Toussaint: manque de place et prix exorbitants, les Parisiens inhumés ailleurs
(AFP) – Ils sont devenus au fil du temps des lieux de promenade, riches en patrimoine, s’éloignant de leur mission d’origine: les cimetières de Paris, faute de place, obligent les familles à inhumer leurs proches hors de la capitale.
« Nous avons tiré la sonnette d’alarme depuis longtemps », se désole auprès de l’AFP Michel Kawnik, président de l’association française d’information funéraire, qui vient en aide aux familles lors de funérailles.
« Malheureusement, avec les choix politiques et la gestion qui ont été faits, il n’y a plus de place dans les cimetières parisiens intra-muros », ajoute ce militant.
La capitale compte pourtant pas moins de 20 cimetières dont 14 sont situés à Paris et 6, en petite couronne, couvrant une superficie de 422 hectares.
Dans la plus grande nécropole de Paris, le cimetière du Père Lachaise, ce sont les Parisiens et touristes qui arpentent les allées, rares sont les proches de défunts venus déposer les traditionnelles chrysanthèmes de la Toussaint.
Parmi les quelque 70.000 concessions que compte le cimetière, on trouve les tombes d’Oscar Wilde, Jim Morrison, Frédéric Chopin, Molière, Yves Montand ou encore Edith Piaf, en passant par Serge Gainsbourg…
« Que des concessions fassent partie du patrimoine historique, qui puisse être conservé, il faut le respecter mais est-ce qu’on veut que les cimetières parisiens intra-muros ne soient que des musées de nécropole? », s’interroge, amer, Michel Kawik.
Et la situation ne va pas s’améliorer, comme le souligne un récent rapport de la Chambre régionale des comptes (CRC), anticipant une hausse de la demande et une insuffisance de l’offre.

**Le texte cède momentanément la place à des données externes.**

(* ===== verification/Transmit.v ===== *)
(** pkg/server/flooding.go, sending half: pending LSPs, PSNPs, the CSNPs of a
    DIS, and the whole-database synchronization of a circuit. *)

From stdpp Require Import sorting.
From S2P Require Import Prelude.
From S2P Require Import Netip.
From S2P Require Import Ids.
From S2P Require Import Sid.
From S2P Require Import SubTLV.
From S2P Require Import Entries.
From S2P Require Import Tlv.
From S2P Require Import Checksum.
From S2P Require Import Pdu.
From S2P Require Import Auth.
From S2P Require Import Circuit.
From S2P Require Import Lsdb.
From S2P Require Import EdgeLog.
From S2P Require Import Server.
From S2P Require Import Flooding.
Local Open Scope Z_scope.

Definition minLSPTransmissionInterval : Z := 5 * Second.
Definition csnpInterval : Z := 10 * Second.
Definition maxLSPSendPerTick : nat := 100.
Definition syncHoldDown : Z := 5 * Second.

(** ** LSP IDs and entries *)

(** [nextLSPID]: add one to the last octet, carrying while it wraps. *)
Fixpoint incr_rev (b : bytes) : bytes :=
  match b with
  | [] => []
  | x :: b' => if u8 (x + 1) =? 0 then u8 (x + 1) :: incr_rev b' else u8 (x + 1) :: b'
  end.
Definition nextLSPID (id : LSPID) : LSPID := rev (incr_rev (rev id)).

(** [chunkEntries], by slices of [MaxLSPEntriesPerTLV]. *)
Fixpoint chunk_fuel {A} (n k : nat) (l : list A) : list (list A) :=
  match n, l with
  | _, [] => []
  | O, _ => []
  | S n', _ => take k l :: chunk_fuel n' k (drop k l)
  end.
Definition chunkEntries (es : list LSPEntry) : list (list LSPEntry) :=
  chunk_fuel (length es) MaxLSPEntriesPerTLV es.

(** origination.go: [tlvLen]. *)
Definition tlvLen (t : TLV) : outcome nat :=
  match TLV_Serialize t with
  | Ok b => Ok (length b)
  | Err _ => Ok ReceiveLSPBufferSize
  | Panic => Panic
  end.

(** The header an LSP is described by in a CSNP or a PSNP. *)
Definition describe (now : Z) (id : LSPID) (e : lspEntry) : LSPEntry :=
  mkLSPEntry (remaining e now) id (SequenceNumber (e_lsp e)) (checksum (e_lsp e)).

(** [sort.Slice] by the octets of the LSP ID. *)
Definition id_le (a b : LSPEntry) : Prop := bytes_compare (LE_LSPID a) (LE_LSPID b) <> Gt.
#[export] Instance id_le_dec (a b : LSPEntry) : Decision (id_le a b).
Proof. unfold id_le. solve_decision. Defined.

Definition dbEntries (db : lsdb) (now : Z) : list LSPEntry :=
  merge_sort id_le ((fun '(id, e) => describe now id e) <$> map_to_list db).

(** ** The ranges of a CSNP burst *)

Definition zeroLSPID : LSPID := replicate 8 0.
Definition onesLSPID : LSPID := replicate 8 255.

(** One CSNP to send: its range and its TLVs. *)
Record piece : Type := mkPiece { pc_start : LSPID; pc_end : LSPID; pc_chunks : list (list LSPEntry) }.

(** The loop variables of [sendCSNP] and the CSNPs it has flushed. *)
Record packing : Type := mkPacking {
  pk_chunks : list (list LSPEntry); pk_size : nat; pk_start : LSPID; pk_last : LSPID; pk_out : list piece
}.

Definition flush (k : packing) (end_ : LSPID) : packing :=
  mkPacking [] 0 (nextLSPID end_) (pk_last k) (pk_out k ++ [mkPiece (pk_start k) end_ (pk_chunks k)]).

Definition last_id (chunk : list LSPEntry) : LSPID :=
  match last chunk with Some e => LE_LSPID e | None => zeroLSPID end.

Definition pack_step (budget : Z) (k : packing) (chunk : list LSPEntry) : outcome packing :=
  n ← tlvLen (LSPEntriesTLV chunk);
  let k := if (budget <? Z.of_nat (pk_size k + n)) && (0 <? length (pk_chunks k))%nat
           then flush k (pk_last k) else k in
  mret (mkPacking (pk_chunks k ++ [chunk]) (pk_size k + n) (pk_start k) (last_id chunk) (pk_out k)).

Fixpoint pack_loop (budget : Z) (k : packing) (chunks : list (list LSPEntry)) : outcome packing :=
  match chunks with
  | [] => mret k
  | chunk :: chunks => k ← pack_step budget k chunk; pack_loop budget k chunks
  end.

Definition csnpPieces (budget : Z) (es : list LSPEntry) : outcome (list piece) :=
  k ← pack_loop budget (mkPacking [] 0 zeroLSPID zeroLSPID []) (chunkEntries es);
  mret (pk_out (flush k onesLSPID)).

Section Transmit.
Context (hmac : AuthAlgorithm -> bytes -> bytes -> bytes).
(** Whether the transport accepts the next frame, given what happened before. *)
Context (send_ok : list effect -> bool).

(** [c.cfg.Transport.Send] and the bookkeeping around it. *)
Definition send (s : Server) (c : circuit) (dst : SNPA) (pdu : bytes) : bool * Server :=
  if send_ok (trace s) then (true, txSucceeded (emit s (Sent (Name (cfg c)) dst pdu)) c)
  else (false, txFailed s c txErrSend).

(** [sendSNP] of a CSNP or PSNP. *)
Definition with_auth (spec : authSpec) (tlvs : list TLV) : list TLV :=
  if spec_on spec then tlvs ++ [authTLVPlaceholder spec] else tlvs.

Definition snp_with_auth (spec : authSpec) (p : PDU) : PDU :=
  match p with
  | PDUCSNP q => PDUCSNP (mkCSNP (CS_Level q) (CS_SourceID q) (StartLSP q) (EndLSP q) (with_auth spec (CS_TLVs q)))
  | PDUPSNP q => PDUPSNP (mkPSNP (PS_Level q) (PS_SourceID q) (with_auth spec (PS_TLVs q)))
  | _ => p
  end.

Definition PDU_PDUType (p : PDU) : Z :=
  match p with
  | PDULANHello q => LANHello_PDUType q
  | PDUP2PHello _ => PDUTypeP2PHello
  | PDULSP q => LSP_PDUType q
  | PDUCSNP q => CSNP_PDUType q
  | PDUPSNP q => PSNP_PDUType q
  end.

Definition sendSNP (s : Server) (c : circuit) (l : Level) (p : PDU) : outcome Server :=
  let spec := authKey s l in
  let p := snp_with_auth spec p in
  match PDU_Serialize p with
  | Panic => Panic
  | Err _ => mret (txFailed s c txErrSerialize)
  | Ok (wire, _) =>
      if spec_on spec then
        r ← PatchAuth hmac wire (HeaderLen (PDU_PDUType p)) (algo spec) (keyID spec) (key spec) false;
        match r with
        | None => mret (txFailed s c txErrAuth)
        | Some wire => mret (send s c (circuit_dest c l) wire).2
        end
      else mret (send s c (circuit_dest c l) wire).2
  end.

Definition set_oversize (s : Server) (w : gset (string * LSPID)) : Server :=
  set_warned s (lsdbLimitWarned s) w (refusedWarned s) (txFailWarned s) (dupSystemIDWarned s) (adjLimitWarned s).

(** ** Pending LSPs *)

(** The body of the loop of [transmitSRM] on a flagged LSP that is due: the
    state, and whether it spent a slot of the tick. *)
Definition transmit_one (s : Server) (i : nat) (c : circuit) (l : Level) (id : LSPID) (now : Z)
  : outcome (bool * Server) :=
  db ← the_db s l;
  mret match db !! id with
  | None => (false, upd_circuit s i (fun c => clearSRM c l id))
  | Some e =>
      let w := wire e now in
      if MTU (cfg_Transport (cfg c)) - 3 <? Z.of_nat (length w) then
        let '(ow, fired) := edge_warn (Name (cfg c), id) (oversizeWarned s) in
        let s := set_oversize s ow in
        let s := if fired then emit s (Warned "LSP exceeds the circuit MTU; not flooded here; suppressing repeats") else s in
        let s := emit s (FloodDrop (Name (cfg c))) in
        (false, upd_circuit s i (fun c => clearSRM c l id))
      else
        let '(ok, s) := send s c (circuit_dest c l) w in
        if negb ok then (true, s) else
        let s := emit s (FloodTx (Name (cfg c))) in
        let s := set_oversize s (edge_clear (Name (cfg c), id) (oversizeWarned s)) in
        (true, upd_circuit s i (fun c =>
           if P2P (cfg c) then setSRM c l id (now + minLSPTransmissionInterval) else clearSRM c l id))
  end.

(** [for id, when := range c.srm[level]]: [order] is the order of the visit. *)
Fixpoint srm_loop (s : Server) (i : nat) (l : Level) (order : list LSPID) (sent : nat) (now : Z)
  : outcome Server :=
  match order with
  | [] => mret s
  | id :: order =>
      if (maxLSPSendPerTick <=? sent)%nat then mret s else
      match circuits s !! i with
      | None => mret s
      | Some c =>
          match srm c !! l ≫= lookup id with
          | None => srm_loop s i l order sent now
          | Some when =>
              if now <? when then srm_loop s i l order sent now else
              '(spent, s) ← transmit_one s i c l id now;
              srm_loop s i l order (if spent : bool then S sent else sent) now
          end
      end
  end.

Definition transmitSRM (s : Server) (i : nat) (c : circuit) (l : Level) (order : list LSPID) (now : Z)
  : outcome Server :=
  if negb (floodReady c l) then mret s else srm_loop s i l order 0 now.

(** ** PSNPs *)

Definition psnp_describe (db : lsdb) (c : circuit) (l : Level) (now : Z) (id : LSPID) : LSPEntry :=
  match db !! id with
  | Some e => describe now id e
  | None => default (mkLSPEntry 0 id 0 0) (ssnAck c !! l ≫= lookup id)
  end.

Fixpoint send_all (s : Server) (c : circuit) (l : Level) (ps : list PDU) : outcome Server :=
  match ps with
  | [] => mret s
  | p :: ps => s ← sendSNP s c l p; send_all s c l ps
  end.

Definition ssn_at (c : circuit) (l : Level) : gset LSPID := default ∅ (ssn c !! l).

Definition transmitPSNP (s : Server) (i : nat) (c : circuit) (l : Level) (order : list LSPID) (now : Z)
  : outcome Server :=
  if (size (ssn_at c l) =? 0)%nat || negb (floodReady c l) then mret s else
  db ← the_db s l;
  let entries := psnp_describe db c l now <$> order in
  let s := upd_circuit s i (fun c => fold_left (fun c id => clearSSN c l id) order c) in
  send_all s c l ((fun chunk => PDUPSNP (mkPSNP l (nodeID (systemID s) 0) [LSPEntriesTLV chunk]))
                  <$> chunkEntries entries).

(** ** CSNPs *)

Definition csnpBudget (s : Server) (c : circuit) (l : Level) : outcome Z :=
  let budget := Z.min (Z.of_nat ReceiveLSPBufferSize) (MTU (cfg_Transport (cfg c)) - 3) in
  let budget := budget - Z.of_nat (HeaderLen PDUTypeL1CSNP) in
  if spec_on (authKey s l) then
    n ← tlvLen (authTLVPlaceholder (authKey s l)); mret (budget - Z.of_nat n)
  else mret budget.

Definition piece_csnp (s : Server) (c : circuit) (l : Level) (p : piece) : PDU :=
  PDUCSNP (mkCSNP l (nodeID (systemID s) (pseudonodeID c)) (pc_start p) (pc_end p)
    (LSPEntriesTLV <$> pc_chunks p)).

Definition sendCSNP (s : Server) (c : circuit) (l : Level) (now : Z) : outcome Server :=
  db ← the_db s l;
  budget ← csnpBudget s c l;
  pieces ← csnpPieces budget (dbEntries db now);
  send_all s c l (piece_csnp s c l <$> pieces).

(** ** Synchronization *)

(** The window of every Up adjacency of the level reopened. *)
Definition open_windows (l : Level) (now : Z) (c : circuit) : circuit :=
  let c := match p2p_up c l with
           | Some a => set_p2pAdj c (Some (openSyncWindow a now))
           | None => c
           end in
  set_adjs c (alter (fmap (fun a => if is_up (a_state a) then openSyncWindow a now else a)) l (adjs c)).

Definition syncCircuitLevel (s : Server) (i : nat) (c : circuit) (l : Level) (now : Z) : outcome Server :=
  if now <? default zeroTime (syncHold c !! l) then
    mret (upd_circuit s i (fun c => set_sync c (syncHold c) (<[l := true]> (syncDeferred c))))
  else
    let s := upd_circuit s i (fun c =>
      set_sync c (<[l := now + syncHoldDown]> (syncHold c)) (<[l := false]> (syncDeferred c))) in
    db ← the_db s l;
    let s := upd_circuit s i (fun c => fold_left (fun c id => setSRM c l id now) (map_to_list db).*1 c) in
    s ← sendCSNP s c l now;
    mret (upd_circuit s i (open_windows l now)).

(** ** Housekeeping *)

(** The iteration orders of [c.srm[level]] and [c.ssn[level]] as the loops
    reach them. *)
Context (srm_order ssn_order : Server -> nat -> Level -> list LSPID).

(** The body of [floodTransmit] for one circuit and level. *)
Definition transmit_level (s : Server) (i : nat) (l : Level) (now : Z) : outcome Server :=
  let at_i {A} (s : Server) (dflt : A) (k : circuit -> A) : A :=
    match circuits s !! i with Some c => k c | None => dflt end in
  s ← at_i s (mret s) (fun c =>
    if default false (syncDeferred c !! l) && negb (now <? default zeroTime (syncHold c !! l)) && floodReady c l
    then syncCircuitLevel s i c l now else mret s);
  s ← at_i s (mret s) (fun c => transmitSRM s i c l (srm_order s i l) now);
  s ← at_i s (mret s) (fun c => transmitPSNP s i c l (ssn_order s i l) now);
  at_i s (mret s) (fun c =>
    if isDIS c l (systemID s) && negb (now <? default zeroTime (nextCSNP c !! l)) then
      s ← sendCSNP s c l now;
      mret (upd_circuit s i (fun c => set_nextCSNP c (<[l := now + csnpInterval]> (nextCSNP c))))
    else mret s).

Fixpoint transmit_levels (s : Server) (i : nat) (ls : list Level) (now : Z) : outcome Server :=
  match ls with
  | [] => mret s
  | l :: ls => s ← transmit_level s i l now; transmit_levels s i ls now
  end.

Fixpoint transmit_circuits (s : Server) (js : list nat) (now : Z) : outcome Server :=
  match js with
  | [] => mret s
  | i :: js =>
      s ← match circuits s !! i with
          | Some c => if linkDown c then mret s else transmit_levels s i (cfg_levels (cfg c)) now
          | None => mret s
          end;
      transmit_circuits s js now
  end.

Definition floodTransmit (s : Server) (now : Z) : outcome Server :=
  transmit_circuits s (seq 0 (length (circuits s))) now.

(** [drainSRM]: rounds of [transmitSRM] while one makes progress. *)
Definition srm_left (s : Server) (i : nat) (l : Level) : nat :=
  match circuits s !! i with Some c => size (default ∅ (srm c !! l)) | None => 0%nat end.

Fixpoint drain_fuel (n : nat) (s : Server) (i : nat) (l : Level) (left : nat) (now : Z) : outcome Server :=
  if (left =? 0)%nat then mret s else
  match n with
  | O => Panic
  | S n =>
      s ← match circuits s !! i with
          | Some c => transmitSRM s i c l (srm_order s i l) now
          | None => mret s
          end;
      if (srm_left s i l <? left)%nat then drain_fuel n s i l (srm_left s i l) now else mret s
  end.

Definition drainSRM (s : Server) (i : nat) (l : Level) (now : Z) : outcome Server :=
  drain_fuel (srm_left s i l) s i l (srm_left s i l) now.
End Transmit.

– Un cimetière pour « nantis » –
Pour sa défense, la mairie de Paris rappelle que la situation n’est pas nouvelle et date d’un siècle: avec l’augmentation de la population parisienne au XIXe siècle, et des décès, les premiers signes de saturation se sont fait sentir dès les années 1850.
La situation avait contraint les autorités de l’époque à créer six autres cimetières, situés en petite couronne, et propriétés de la capitale: en Seine-Saint-Denis (La Chapelle, Saint-Ouen, Pantin), dans le Val-de-Marne (Ivry, Thiais) et Hauts-de-Seine (Bagneux).

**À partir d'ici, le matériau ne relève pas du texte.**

(** ** Reports *)

(** restart.go: [reportRestart]; the state and whether either condition moved. *)
Definition reportRestart (s : Server) (c : circuit) (a : adjacency) (held wasRestarting wasSuppressed : bool)
  : Server * bool :=
  (if a_restartMode a then emit s (RestartRequested (Name (cfg c)) held) else s,
   negb (Bool.eqb (a_restartMode a) wasRestarting) || negb (Bool.eqb (a_suppressed a) wasSuppressed)).

(** watch.go: [emitAdjacency] and [emitAdjacencyDown]. *)
Definition emitAdjacency (s : Server) (i : AdjacencyInfo) : Server :=
  if watched s then emit s (AdjacencyEvent i) else s.

Definition emitAdjacencyDown (s : Server) (c : circuit) (a : adjacency) (l : Level) (now : Z) : Server :=
  emitAdjacency (emit s (AdjacencyTransition (Name (cfg c)) l AdjDown)) (infoFor c (adj_set_state a AdjDown) l now).

Definition emit_levels (f : Server -> Level -> Server) (s : Server) (ls : list Level) : Server := fold_left f ls s.

Definition teardownP2PAdj (s : Server) (i : nat) (c : circuit) (a : adjacency) (now : Z) : Server :=
  let s := upd_circuit s i (fun c => set_p2pAdj c None) in
  let s := emit_levels (fun s l => emitAdjacencyDown s c a l now) s (levelSet_levels (a_levels a)) in
  requestLSPRegen (upd_circuit s i clearFlags).

(** ** The broadcast state machine *)

(** The precondition of RFC 5306 3.2.1: an adjacency already Up from the same
    source, and the RR bit. *)
Definition holdForRestart (ex : option adjacency) (rt : option Restart) (src : SNPA) : bool :=
  asks_restart rt &&
  match ex with Some a => is_up (a_state a) && bool_decide (a_snpa a = src) | None => false end.

Definition lanState (c : circuit) (h : LANHello) (held : bool) : AdjState :=
  if held then AdjUp
  else if snpaListed (LH_TLVs h) (LocalSNPA (cfg_Transport (cfg c))) then AdjUp else AdjInit.

(** The adjacency after a hello, and whether its addresses changed. *)
Definition lanAdjacency (a : adjacency) (src : SNPA) (h : LANHello) (held : bool) (newState : AdjState) (now : Z)
  : adjacency * bool :=
  let prev := a_state a in
  let a := adj_set_source a src (LH_Priority h) (areaAddressesOf (LH_TLVs h)) (LH_LANID h) in
  let a := noteRestart a (restartTLVOf (LH_TLVs h)) held (LH_HoldingTime h) now in
  let a := if negb (is_up prev) && is_up newState then resetSyncWindow a now else a in
  let a := adj_set_state a newState in
  let a := adj_set_levels a (levelSet_add (a_levels a) (LH_Level h)) in
  let '(a, changed) := setNeighborAddrs a (ipv4AddrsOf (LH_TLVs h)) (ipv6AddrsOf (LH_TLVs h)) in
  (adj_set_proto a (a_neighborExtCircID a) (nlpidsOf (LH_TLVs h)), changed).

Section Hello.
Context (hmac : AuthAlgorithm -> bytes -> bytes -> bytes).
Context (send_ok : list effect -> bool).
(** The order in which the [k]-th loop of a handler visits a map of
    adjacencies. *)
Context (adj_order : nat -> gmap SystemID adjacency -> list (SystemID * adjacency)).

Definition orderOf (k : nat) (c : circuit) (l : Level) : list (SystemID * adjacency) := adj_order k (adjs_at c l).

« Il y a quelques années encore, on avait éventuellement des listes d’attente pour Paris mais maintenant, ce n’est plus possible », ajoute M. Kawnik, selon qui « la seule possibilité serait d’avoir des +passe-droits+, ou de se rabattre sur l’un des six cimetières situés en dehors de Paris » et propriétés de la Ville.
En 2017, 8.098 inhumations ont eu lieu dans les cimetières parisiens (3.150 en intra-muros et 4.948 en extra-muros), et 171 concessions ont été accordées dans la capitale pour plus de 5.000 demandes, selon les données de la mairie de Paris.
« La Ville garantit à tous les Parisiens qu’ils pourront acquérir une tombe même si cela n’est pas toujours possible de choisir le cimetière », répond l’adjointe à la mairie de Paris en charge des affaires funéraires, Pénélope Komitès.
Pour résoudre le problème, la mairie essaye de garantir « autant que possible » des « concessions dans les cimetières situés intra-muros », ajoute-t-elle.
Toutefois, la réattribution de nouvelles concessions reste délicate tant les critères sont nombreux (concession vieille de plus de 30 ans, pas d’inhumation depuis 10 ans, un état d’abandon manifeste et plus d’ayants droit).
Dernière solution portée par la mairie: la vente de concession pour une durée limitée (10, 30 ou 50 ans), et non perpétuelle comme cela a été longtemps le cas.
Au-delà du manque de places, les prix sont prohibitifs: si à Paris, une concession perpétuelle de 2 m2 coûte 16.000 euros, au cimetière de Thiais, elle est quatre fois moins cher (près de 4.000 euros).
Dépité, Michel Kawik n’en démord pas: « Le cimetière intra-muros parisien est réservé aux nantis ».